### WHAT IS BEING ASKED
Report how many lines in the entries below hold the word "step". Your answer is that number alone.

ENTRIES SHOWN: Begin

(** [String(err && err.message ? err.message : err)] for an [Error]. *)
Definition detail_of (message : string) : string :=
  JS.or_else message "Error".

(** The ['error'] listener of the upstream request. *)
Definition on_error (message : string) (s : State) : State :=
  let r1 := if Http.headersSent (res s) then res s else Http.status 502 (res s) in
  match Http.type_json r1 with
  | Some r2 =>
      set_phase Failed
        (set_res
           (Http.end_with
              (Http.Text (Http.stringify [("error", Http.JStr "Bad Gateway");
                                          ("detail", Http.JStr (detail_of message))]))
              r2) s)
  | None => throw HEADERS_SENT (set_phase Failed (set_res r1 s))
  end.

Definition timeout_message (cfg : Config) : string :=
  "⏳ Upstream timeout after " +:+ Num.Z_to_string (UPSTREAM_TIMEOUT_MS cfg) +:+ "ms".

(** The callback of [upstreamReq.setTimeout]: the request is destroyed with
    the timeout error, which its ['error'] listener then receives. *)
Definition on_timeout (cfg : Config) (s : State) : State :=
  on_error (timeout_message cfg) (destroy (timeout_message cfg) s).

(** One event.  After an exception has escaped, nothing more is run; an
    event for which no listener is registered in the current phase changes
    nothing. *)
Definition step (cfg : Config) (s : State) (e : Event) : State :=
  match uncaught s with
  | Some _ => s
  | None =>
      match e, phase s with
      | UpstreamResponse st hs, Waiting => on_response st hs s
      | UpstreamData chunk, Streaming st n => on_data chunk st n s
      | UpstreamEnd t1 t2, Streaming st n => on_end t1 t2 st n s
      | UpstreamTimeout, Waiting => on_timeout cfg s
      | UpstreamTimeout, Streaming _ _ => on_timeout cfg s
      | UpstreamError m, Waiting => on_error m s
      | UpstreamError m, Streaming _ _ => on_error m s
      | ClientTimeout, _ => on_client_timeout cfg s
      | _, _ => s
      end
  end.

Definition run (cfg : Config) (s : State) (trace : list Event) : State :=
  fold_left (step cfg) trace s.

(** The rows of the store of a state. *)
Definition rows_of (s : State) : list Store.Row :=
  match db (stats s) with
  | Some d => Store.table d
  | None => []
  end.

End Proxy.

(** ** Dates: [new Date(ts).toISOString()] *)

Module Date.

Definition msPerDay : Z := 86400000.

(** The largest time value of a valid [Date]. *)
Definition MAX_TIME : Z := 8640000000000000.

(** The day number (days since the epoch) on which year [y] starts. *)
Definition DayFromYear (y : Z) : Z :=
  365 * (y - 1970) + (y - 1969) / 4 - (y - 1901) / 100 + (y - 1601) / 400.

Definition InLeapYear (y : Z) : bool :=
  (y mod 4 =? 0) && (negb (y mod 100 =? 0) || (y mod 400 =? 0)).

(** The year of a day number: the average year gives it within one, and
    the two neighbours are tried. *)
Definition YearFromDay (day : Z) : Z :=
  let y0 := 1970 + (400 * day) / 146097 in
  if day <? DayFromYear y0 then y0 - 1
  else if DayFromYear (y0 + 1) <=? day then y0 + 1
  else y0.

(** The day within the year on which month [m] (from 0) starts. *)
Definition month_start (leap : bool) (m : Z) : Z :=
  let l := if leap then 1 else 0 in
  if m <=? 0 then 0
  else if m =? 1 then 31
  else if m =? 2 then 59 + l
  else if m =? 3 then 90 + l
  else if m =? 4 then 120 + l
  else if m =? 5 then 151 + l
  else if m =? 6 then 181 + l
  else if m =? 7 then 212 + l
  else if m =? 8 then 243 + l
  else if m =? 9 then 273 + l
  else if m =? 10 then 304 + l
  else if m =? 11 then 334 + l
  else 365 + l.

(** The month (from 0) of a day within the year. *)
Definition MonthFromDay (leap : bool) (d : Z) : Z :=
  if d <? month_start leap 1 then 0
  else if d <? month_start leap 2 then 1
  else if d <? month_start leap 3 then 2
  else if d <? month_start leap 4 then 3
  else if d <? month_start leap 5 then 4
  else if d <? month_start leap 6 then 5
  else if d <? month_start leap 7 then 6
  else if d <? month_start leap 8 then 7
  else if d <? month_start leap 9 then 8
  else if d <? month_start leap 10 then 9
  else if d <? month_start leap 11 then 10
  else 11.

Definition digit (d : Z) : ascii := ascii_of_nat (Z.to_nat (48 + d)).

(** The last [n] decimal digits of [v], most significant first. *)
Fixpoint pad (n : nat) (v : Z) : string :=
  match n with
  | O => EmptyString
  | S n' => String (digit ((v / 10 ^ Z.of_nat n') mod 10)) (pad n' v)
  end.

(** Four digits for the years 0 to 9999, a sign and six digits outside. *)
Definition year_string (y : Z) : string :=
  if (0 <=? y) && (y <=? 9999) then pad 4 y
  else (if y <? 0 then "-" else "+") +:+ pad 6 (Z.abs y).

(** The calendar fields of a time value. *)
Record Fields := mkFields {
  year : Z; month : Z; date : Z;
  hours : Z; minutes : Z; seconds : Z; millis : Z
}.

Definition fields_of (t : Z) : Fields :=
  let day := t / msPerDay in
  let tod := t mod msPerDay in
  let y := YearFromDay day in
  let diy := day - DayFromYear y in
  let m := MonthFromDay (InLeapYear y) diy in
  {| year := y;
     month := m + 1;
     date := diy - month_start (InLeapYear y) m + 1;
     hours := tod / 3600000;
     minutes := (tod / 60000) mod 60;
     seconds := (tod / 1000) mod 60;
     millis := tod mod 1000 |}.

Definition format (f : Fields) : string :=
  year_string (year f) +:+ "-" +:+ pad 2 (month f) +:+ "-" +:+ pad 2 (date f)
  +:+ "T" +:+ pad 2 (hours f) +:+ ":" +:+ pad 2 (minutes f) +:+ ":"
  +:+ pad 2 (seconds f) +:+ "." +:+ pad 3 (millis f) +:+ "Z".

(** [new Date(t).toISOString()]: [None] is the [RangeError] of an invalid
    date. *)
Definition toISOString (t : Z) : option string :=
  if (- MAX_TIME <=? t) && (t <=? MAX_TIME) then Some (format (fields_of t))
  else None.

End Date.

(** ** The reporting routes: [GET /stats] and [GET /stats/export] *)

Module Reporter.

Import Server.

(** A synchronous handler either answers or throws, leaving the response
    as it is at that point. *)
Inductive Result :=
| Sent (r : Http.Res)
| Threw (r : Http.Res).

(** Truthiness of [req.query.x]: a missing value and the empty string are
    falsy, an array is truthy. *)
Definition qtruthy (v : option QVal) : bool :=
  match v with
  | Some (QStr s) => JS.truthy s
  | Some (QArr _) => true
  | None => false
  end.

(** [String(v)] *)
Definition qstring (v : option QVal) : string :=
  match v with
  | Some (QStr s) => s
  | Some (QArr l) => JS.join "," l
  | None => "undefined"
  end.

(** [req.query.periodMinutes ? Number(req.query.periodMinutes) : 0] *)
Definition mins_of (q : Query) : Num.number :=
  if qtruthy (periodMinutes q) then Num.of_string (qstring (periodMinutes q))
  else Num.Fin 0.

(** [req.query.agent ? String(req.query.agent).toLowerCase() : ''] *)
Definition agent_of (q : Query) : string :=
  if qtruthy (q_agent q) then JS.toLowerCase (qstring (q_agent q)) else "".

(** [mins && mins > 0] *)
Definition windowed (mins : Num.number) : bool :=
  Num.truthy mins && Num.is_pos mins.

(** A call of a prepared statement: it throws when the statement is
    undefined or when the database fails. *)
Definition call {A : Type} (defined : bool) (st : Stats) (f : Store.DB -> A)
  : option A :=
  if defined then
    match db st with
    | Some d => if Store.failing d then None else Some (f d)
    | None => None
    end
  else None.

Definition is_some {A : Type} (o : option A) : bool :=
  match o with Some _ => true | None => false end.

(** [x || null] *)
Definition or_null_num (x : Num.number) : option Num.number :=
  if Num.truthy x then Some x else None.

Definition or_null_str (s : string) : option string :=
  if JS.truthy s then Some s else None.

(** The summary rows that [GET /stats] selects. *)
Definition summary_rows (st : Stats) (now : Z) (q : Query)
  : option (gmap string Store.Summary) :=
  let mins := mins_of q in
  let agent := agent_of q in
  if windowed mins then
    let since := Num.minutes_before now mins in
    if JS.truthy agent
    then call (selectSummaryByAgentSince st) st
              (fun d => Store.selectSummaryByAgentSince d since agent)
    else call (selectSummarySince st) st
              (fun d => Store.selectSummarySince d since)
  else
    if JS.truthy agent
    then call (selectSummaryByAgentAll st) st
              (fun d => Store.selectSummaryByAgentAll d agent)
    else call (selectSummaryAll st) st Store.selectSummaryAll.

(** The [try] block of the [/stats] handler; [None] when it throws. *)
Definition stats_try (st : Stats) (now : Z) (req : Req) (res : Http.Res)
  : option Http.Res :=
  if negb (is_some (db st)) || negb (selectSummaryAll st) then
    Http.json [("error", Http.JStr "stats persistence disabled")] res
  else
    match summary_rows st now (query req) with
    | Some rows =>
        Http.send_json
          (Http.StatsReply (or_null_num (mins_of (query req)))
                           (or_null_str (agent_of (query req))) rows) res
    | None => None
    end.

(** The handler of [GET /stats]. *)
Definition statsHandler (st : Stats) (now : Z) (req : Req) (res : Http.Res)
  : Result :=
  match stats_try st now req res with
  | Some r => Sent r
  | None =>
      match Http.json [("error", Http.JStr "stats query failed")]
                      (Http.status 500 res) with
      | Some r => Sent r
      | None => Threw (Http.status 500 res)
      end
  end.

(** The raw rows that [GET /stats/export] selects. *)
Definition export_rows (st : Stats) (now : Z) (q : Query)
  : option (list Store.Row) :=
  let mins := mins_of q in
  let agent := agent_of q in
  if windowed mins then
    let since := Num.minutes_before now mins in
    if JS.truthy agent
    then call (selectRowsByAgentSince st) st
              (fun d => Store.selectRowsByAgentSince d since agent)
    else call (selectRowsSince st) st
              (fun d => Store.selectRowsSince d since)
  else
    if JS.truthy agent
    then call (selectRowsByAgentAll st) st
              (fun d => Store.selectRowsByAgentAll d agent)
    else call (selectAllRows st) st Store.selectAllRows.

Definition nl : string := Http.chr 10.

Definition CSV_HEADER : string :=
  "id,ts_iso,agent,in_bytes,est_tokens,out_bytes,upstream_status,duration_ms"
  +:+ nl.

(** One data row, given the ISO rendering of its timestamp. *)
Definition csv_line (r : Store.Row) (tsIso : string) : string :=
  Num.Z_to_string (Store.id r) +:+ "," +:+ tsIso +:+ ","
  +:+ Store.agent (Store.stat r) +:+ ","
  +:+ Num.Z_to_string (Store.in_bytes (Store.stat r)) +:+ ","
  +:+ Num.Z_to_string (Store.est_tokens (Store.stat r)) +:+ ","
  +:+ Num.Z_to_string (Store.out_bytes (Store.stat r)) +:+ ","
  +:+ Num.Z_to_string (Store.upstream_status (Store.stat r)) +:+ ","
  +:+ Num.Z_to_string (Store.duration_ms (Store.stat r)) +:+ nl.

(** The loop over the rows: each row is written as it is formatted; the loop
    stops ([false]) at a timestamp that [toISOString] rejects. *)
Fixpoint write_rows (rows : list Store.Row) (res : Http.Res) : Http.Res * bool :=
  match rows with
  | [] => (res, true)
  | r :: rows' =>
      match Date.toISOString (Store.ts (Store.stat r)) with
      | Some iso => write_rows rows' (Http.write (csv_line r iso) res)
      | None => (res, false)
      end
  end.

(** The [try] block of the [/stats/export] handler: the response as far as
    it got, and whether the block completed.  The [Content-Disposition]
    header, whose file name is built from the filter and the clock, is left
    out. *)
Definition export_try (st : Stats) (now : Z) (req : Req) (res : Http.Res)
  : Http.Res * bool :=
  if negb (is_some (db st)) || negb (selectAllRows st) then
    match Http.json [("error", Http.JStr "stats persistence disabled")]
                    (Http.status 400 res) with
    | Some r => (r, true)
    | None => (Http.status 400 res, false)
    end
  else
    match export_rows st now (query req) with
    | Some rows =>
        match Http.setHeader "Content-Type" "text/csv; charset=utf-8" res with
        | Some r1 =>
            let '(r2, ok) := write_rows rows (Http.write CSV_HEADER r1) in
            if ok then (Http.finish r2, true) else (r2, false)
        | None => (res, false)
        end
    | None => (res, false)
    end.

ENTRIES SHOWN: End

### RESPONSE TO THIS TASK
2